TASK ITEM
In the data that follows, find the line with "<- Tfloor (m"; transcribe it, every later line up to the one with "of_int 1 / Tsqrt", and that line as well, exactly and with no others.

+ + + + +

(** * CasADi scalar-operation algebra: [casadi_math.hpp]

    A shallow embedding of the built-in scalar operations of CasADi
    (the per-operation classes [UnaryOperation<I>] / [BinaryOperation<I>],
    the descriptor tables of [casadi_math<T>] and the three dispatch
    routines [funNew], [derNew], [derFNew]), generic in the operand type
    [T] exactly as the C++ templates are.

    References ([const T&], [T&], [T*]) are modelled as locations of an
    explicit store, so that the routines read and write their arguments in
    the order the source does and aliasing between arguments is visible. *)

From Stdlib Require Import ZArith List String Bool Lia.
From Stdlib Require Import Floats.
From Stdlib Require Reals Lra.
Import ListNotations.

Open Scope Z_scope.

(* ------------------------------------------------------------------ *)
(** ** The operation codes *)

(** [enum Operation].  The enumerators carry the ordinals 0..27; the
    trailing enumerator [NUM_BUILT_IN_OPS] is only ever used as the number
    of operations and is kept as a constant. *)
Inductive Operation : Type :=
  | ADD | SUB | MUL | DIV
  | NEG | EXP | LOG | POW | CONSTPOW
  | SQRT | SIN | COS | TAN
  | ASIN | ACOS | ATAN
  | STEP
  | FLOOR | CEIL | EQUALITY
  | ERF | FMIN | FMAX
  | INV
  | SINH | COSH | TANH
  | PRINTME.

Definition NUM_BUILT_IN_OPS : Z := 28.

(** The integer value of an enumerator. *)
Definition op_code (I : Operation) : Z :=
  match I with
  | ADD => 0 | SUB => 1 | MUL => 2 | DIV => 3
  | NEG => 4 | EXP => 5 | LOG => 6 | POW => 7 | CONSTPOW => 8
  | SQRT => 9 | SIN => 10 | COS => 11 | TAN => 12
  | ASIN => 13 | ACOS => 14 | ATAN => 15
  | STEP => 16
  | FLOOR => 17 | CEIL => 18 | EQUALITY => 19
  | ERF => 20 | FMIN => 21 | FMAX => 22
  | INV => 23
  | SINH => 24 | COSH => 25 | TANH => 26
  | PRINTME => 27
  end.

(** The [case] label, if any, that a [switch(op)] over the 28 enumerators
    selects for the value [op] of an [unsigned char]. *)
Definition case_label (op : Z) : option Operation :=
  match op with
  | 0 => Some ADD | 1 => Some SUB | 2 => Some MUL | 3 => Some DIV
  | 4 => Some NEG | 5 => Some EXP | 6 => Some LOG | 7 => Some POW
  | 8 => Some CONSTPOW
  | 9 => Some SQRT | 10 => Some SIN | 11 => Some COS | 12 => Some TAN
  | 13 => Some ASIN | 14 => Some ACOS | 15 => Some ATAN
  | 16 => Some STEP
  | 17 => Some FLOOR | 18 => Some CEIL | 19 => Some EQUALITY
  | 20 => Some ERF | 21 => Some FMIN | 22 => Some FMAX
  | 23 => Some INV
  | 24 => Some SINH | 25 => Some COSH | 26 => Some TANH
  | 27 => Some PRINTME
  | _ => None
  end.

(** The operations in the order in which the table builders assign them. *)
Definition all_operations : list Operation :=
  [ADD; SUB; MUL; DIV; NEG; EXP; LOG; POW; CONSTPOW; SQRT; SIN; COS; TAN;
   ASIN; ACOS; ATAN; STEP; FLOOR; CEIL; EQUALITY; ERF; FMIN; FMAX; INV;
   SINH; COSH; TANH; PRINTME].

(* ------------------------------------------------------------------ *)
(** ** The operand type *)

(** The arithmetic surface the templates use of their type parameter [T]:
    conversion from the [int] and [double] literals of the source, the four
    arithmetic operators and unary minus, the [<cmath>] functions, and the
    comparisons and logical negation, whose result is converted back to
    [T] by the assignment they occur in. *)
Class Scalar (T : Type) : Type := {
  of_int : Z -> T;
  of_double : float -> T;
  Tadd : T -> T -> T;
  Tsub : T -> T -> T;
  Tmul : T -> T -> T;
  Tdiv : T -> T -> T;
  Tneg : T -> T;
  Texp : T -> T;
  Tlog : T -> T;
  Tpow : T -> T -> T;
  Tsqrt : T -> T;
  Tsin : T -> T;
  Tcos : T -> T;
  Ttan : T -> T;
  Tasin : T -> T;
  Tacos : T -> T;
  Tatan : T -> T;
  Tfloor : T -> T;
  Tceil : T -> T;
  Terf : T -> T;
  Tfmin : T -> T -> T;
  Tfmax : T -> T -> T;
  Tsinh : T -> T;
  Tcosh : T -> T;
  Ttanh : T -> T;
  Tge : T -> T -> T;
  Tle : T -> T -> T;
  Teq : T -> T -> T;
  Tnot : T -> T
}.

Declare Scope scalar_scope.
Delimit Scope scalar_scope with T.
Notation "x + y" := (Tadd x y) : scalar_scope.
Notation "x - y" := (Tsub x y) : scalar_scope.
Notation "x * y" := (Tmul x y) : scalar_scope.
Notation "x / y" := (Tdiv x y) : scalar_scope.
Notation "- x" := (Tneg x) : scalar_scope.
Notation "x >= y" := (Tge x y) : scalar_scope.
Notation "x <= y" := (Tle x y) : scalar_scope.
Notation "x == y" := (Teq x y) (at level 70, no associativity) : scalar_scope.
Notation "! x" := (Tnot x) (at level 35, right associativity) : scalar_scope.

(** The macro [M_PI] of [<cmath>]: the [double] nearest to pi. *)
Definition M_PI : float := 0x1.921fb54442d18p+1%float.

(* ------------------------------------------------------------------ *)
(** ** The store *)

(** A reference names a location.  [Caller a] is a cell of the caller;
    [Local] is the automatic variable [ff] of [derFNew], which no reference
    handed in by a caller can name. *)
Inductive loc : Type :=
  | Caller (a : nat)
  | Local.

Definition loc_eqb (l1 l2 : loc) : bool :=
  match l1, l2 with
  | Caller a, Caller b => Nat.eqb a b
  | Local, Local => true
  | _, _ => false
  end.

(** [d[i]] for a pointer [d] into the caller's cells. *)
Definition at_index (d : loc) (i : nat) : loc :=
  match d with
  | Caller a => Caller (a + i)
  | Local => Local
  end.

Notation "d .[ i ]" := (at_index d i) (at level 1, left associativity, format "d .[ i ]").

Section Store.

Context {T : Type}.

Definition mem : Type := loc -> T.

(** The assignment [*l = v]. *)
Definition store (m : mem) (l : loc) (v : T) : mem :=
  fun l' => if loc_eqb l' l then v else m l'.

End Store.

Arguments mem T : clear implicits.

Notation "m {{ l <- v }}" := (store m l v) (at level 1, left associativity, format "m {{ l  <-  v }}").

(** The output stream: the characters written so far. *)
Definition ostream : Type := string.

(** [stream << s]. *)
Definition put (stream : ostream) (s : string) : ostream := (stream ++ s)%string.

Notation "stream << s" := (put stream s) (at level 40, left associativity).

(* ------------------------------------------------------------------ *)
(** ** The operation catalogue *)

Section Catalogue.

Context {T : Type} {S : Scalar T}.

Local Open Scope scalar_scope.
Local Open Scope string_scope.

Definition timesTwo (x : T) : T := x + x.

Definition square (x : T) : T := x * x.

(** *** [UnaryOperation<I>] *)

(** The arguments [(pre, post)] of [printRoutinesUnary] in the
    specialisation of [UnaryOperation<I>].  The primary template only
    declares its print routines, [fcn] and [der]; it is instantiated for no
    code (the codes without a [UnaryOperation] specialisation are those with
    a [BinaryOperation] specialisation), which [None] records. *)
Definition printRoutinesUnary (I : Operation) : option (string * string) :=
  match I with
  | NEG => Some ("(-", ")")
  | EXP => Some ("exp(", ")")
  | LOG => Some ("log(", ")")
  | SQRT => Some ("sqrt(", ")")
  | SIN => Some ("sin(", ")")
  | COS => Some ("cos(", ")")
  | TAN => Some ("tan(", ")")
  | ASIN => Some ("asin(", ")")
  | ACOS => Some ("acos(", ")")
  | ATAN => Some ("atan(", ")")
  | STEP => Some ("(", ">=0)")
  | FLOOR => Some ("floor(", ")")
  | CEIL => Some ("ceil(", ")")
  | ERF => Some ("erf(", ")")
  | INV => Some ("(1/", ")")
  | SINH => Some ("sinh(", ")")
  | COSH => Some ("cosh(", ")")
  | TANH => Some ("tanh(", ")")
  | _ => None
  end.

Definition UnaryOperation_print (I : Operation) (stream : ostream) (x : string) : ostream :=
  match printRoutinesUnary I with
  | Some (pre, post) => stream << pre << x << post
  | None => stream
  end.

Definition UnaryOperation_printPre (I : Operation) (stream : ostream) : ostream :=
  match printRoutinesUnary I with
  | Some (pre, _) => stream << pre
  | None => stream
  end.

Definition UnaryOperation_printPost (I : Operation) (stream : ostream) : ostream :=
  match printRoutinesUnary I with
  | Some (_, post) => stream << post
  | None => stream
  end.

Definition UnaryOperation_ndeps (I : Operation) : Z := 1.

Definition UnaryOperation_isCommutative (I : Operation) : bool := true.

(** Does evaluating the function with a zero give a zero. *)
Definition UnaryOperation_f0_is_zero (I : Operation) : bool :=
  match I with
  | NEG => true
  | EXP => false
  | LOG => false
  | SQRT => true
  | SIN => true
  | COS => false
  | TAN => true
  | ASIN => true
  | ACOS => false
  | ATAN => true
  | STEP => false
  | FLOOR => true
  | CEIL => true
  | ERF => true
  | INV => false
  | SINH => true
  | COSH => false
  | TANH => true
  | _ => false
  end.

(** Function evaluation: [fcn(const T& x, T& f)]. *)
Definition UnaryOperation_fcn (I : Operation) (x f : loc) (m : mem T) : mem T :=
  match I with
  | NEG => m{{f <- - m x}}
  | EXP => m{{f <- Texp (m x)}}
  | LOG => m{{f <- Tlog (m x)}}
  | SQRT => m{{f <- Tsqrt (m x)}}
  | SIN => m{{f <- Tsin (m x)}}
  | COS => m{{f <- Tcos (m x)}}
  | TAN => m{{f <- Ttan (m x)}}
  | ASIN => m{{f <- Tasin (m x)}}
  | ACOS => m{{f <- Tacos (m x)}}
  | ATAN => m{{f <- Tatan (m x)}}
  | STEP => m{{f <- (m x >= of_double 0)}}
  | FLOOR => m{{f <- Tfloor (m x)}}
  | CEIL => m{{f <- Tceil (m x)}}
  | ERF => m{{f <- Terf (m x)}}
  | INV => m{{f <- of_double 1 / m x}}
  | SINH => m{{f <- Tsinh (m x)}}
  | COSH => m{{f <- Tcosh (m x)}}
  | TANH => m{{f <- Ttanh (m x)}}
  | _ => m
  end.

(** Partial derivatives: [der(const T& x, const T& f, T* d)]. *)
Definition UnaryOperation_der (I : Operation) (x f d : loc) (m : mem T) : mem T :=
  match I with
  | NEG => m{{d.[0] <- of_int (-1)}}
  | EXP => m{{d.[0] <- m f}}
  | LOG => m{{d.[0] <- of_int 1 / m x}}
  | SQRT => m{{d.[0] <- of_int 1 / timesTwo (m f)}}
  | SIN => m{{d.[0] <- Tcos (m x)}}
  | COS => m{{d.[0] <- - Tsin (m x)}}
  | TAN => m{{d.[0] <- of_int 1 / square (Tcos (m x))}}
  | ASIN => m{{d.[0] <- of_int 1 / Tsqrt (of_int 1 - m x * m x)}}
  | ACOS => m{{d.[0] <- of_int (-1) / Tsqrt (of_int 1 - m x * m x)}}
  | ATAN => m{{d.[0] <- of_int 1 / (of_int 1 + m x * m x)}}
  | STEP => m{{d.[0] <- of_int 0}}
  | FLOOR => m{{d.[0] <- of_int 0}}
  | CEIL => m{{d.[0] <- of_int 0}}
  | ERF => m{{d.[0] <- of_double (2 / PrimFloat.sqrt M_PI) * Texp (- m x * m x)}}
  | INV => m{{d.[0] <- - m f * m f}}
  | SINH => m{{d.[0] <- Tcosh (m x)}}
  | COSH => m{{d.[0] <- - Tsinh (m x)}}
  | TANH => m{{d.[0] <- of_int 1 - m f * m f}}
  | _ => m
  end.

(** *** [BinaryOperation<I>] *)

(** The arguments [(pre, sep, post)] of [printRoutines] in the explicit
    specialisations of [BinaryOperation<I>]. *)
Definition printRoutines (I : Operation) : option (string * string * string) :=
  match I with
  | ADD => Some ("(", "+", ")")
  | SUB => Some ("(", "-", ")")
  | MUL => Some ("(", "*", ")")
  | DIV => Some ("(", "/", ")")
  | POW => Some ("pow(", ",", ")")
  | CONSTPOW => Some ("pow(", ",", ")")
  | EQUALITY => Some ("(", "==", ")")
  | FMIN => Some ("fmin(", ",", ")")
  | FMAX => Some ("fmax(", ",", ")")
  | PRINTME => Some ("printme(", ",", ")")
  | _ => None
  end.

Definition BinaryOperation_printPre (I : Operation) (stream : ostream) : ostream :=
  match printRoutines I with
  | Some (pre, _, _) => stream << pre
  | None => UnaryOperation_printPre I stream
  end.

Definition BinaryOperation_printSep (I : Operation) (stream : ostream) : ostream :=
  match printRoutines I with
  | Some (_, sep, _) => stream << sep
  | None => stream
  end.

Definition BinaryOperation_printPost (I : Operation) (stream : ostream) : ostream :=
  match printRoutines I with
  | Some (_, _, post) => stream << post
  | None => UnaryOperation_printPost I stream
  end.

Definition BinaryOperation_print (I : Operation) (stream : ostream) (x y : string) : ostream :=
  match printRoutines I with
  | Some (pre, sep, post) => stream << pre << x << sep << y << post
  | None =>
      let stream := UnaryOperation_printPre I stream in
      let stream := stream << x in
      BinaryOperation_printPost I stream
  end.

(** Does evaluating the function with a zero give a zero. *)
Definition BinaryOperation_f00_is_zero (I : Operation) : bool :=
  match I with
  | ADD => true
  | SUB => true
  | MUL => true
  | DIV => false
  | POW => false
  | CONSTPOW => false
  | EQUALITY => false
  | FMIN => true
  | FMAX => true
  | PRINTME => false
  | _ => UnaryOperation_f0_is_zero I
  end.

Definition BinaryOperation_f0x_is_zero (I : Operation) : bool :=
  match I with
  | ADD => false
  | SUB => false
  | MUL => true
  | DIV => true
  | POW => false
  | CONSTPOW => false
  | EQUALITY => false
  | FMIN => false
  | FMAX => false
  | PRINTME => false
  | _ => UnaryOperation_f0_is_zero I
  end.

+ + + + +

ANSWER BOX
  | FLOOR => m{{f <- Tfloor (m x)}}
  | CEIL => m{{f <- Tceil (m x)}}
  | ERF => m{{f <- Terf (m x)}}
  | INV => m{{f <- of_double 1 / m x}}
  | SINH => m{{f <- Tsinh (m x)}}
  | COSH => m{{f <- Tcosh (m x)}}
  | TANH => m{{f <- Ttanh (m x)}}
  | _ => m
  end.

(** Partial derivatives: [der(const T& x, const T& f, T* d)]. *)
Definition UnaryOperation_der (I : Operation) (x f d : loc) (m : mem T) : mem T :=
  match I with
  | NEG => m{{d.[0] <- of_int (-1)}}
  | EXP => m{{d.[0] <- m f}}
  | LOG => m{{d.[0] <- of_int 1 / m x}}
  | SQRT => m{{d.[0] <- of_int 1 / timesTwo (m f)}}
  | SIN => m{{d.[0] <- Tcos (m x)}}
  | COS => m{{d.[0] <- - Tsin (m x)}}
  | TAN => m{{d.[0] <- of_int 1 / square (Tcos (m x))}}
  | ASIN => m{{d.[0] <- of_int 1 / Tsqrt (of_int 1 - m x * m x)}}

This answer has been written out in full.